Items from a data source
Start of Block

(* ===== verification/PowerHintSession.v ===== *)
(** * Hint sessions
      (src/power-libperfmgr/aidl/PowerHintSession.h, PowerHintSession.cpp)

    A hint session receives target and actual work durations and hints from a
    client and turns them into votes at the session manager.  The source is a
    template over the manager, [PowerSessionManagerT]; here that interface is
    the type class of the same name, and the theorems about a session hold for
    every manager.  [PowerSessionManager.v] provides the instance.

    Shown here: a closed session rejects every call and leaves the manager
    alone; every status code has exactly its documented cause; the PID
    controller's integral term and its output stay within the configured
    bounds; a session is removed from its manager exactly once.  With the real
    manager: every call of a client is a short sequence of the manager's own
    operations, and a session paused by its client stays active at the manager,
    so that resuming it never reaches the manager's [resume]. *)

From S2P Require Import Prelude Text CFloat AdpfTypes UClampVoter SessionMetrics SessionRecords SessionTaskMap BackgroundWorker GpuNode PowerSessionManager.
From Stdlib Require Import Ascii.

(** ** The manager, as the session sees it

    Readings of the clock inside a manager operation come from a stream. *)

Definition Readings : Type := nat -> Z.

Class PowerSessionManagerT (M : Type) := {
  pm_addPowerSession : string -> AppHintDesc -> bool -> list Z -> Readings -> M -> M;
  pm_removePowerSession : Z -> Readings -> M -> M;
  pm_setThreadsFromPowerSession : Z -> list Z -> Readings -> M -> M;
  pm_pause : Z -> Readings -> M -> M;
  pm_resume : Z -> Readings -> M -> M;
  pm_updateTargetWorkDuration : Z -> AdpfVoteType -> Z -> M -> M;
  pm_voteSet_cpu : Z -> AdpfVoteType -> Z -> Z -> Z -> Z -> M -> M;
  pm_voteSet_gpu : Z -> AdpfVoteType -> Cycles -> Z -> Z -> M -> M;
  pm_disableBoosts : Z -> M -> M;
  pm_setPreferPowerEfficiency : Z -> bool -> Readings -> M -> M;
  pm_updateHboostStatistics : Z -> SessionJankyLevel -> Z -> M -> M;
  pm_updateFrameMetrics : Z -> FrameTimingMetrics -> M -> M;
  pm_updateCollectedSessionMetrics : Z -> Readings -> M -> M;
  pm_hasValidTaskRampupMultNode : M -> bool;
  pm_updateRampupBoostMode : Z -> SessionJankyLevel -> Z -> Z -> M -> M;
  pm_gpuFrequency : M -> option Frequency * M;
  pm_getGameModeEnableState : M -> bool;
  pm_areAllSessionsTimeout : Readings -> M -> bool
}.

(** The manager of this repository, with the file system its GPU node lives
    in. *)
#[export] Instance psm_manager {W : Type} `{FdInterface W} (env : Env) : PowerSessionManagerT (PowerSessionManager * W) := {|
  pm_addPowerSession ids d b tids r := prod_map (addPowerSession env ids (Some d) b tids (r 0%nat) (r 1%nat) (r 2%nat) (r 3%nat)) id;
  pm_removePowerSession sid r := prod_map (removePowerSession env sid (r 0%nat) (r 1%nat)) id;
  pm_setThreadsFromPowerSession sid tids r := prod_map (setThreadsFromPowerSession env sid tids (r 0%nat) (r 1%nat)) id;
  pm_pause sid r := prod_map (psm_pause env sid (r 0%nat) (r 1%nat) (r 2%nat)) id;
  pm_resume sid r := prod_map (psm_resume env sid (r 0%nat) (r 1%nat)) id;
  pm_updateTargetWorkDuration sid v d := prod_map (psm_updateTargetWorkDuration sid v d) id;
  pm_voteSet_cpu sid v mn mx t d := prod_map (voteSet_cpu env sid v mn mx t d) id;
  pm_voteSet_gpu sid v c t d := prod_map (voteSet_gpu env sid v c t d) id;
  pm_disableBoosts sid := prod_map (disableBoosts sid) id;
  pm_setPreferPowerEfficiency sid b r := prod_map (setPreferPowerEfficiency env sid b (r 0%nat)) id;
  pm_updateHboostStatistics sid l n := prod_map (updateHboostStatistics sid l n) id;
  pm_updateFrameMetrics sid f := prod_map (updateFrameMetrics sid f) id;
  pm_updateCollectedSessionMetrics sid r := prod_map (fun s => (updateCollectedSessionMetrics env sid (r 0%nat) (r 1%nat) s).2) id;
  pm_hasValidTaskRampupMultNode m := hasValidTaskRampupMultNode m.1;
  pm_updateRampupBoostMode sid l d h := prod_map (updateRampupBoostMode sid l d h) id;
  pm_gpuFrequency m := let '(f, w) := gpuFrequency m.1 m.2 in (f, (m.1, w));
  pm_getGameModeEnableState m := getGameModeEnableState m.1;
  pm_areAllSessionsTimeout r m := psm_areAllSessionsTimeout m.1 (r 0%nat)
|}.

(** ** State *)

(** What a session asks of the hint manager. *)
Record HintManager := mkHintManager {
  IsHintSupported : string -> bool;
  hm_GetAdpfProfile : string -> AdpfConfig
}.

End of Block

Directions
Once the line containing "A hint session" has been written out, please stop; every line before it, back to the first line of the records above, should be given exactly.

Reply to the task
(* ===== verification/PowerHintSession.v ===== *)
(** * Hint sessions
      (src/power-libperfmgr/aidl/PowerHintSession.h, PowerHintSession.cpp)

    A hint session receives target and actual work durations and hints from a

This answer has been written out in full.